• Available data:
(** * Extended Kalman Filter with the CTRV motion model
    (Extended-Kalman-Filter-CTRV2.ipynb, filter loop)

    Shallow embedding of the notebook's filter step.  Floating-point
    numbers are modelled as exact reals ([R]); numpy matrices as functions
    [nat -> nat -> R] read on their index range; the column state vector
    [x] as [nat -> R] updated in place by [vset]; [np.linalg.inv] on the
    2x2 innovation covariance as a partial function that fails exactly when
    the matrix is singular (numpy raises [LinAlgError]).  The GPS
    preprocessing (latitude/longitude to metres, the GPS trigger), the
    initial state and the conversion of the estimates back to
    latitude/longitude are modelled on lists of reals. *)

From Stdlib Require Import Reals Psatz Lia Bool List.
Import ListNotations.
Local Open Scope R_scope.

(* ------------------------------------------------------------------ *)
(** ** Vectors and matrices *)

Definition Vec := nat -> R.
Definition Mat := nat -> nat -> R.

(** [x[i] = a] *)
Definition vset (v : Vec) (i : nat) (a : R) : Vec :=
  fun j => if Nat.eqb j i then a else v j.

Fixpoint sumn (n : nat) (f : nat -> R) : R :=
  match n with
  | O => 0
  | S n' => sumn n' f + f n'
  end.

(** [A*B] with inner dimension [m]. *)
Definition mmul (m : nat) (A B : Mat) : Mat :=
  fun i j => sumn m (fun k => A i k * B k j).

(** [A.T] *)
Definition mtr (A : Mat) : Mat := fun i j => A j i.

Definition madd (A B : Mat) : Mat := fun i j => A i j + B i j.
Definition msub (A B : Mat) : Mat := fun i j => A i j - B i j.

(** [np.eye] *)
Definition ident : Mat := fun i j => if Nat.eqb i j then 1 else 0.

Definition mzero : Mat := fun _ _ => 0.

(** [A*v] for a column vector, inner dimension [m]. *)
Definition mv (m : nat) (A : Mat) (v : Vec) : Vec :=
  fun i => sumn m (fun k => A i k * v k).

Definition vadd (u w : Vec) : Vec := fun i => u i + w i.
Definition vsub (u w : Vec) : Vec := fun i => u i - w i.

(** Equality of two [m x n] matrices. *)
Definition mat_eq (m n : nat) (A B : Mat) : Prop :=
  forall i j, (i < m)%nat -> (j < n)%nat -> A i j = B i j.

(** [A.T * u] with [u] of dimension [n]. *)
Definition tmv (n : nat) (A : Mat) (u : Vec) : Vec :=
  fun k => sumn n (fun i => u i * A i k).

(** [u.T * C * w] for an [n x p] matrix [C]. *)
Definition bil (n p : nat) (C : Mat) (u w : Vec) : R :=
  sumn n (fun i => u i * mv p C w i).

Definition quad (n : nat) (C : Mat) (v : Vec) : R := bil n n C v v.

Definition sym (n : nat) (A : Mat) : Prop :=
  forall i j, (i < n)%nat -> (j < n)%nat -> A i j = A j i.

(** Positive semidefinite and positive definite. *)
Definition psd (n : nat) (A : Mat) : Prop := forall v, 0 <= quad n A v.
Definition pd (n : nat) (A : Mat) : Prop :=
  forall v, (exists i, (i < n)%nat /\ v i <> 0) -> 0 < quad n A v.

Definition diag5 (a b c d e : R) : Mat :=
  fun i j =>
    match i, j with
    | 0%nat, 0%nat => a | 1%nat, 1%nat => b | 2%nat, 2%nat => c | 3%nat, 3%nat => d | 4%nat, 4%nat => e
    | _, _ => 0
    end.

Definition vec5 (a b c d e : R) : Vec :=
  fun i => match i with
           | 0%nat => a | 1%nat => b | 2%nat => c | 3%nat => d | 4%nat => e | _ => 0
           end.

• What the task requires:
Return every line of the listing above that contains "dimension".

• Completed exercise:
(** [A*B] with inner dimension [m]. *)
(** [A*v] for a column vector, inner dimension [m]. *)
(** [A.T * u] with [u] of dimension [n]. *)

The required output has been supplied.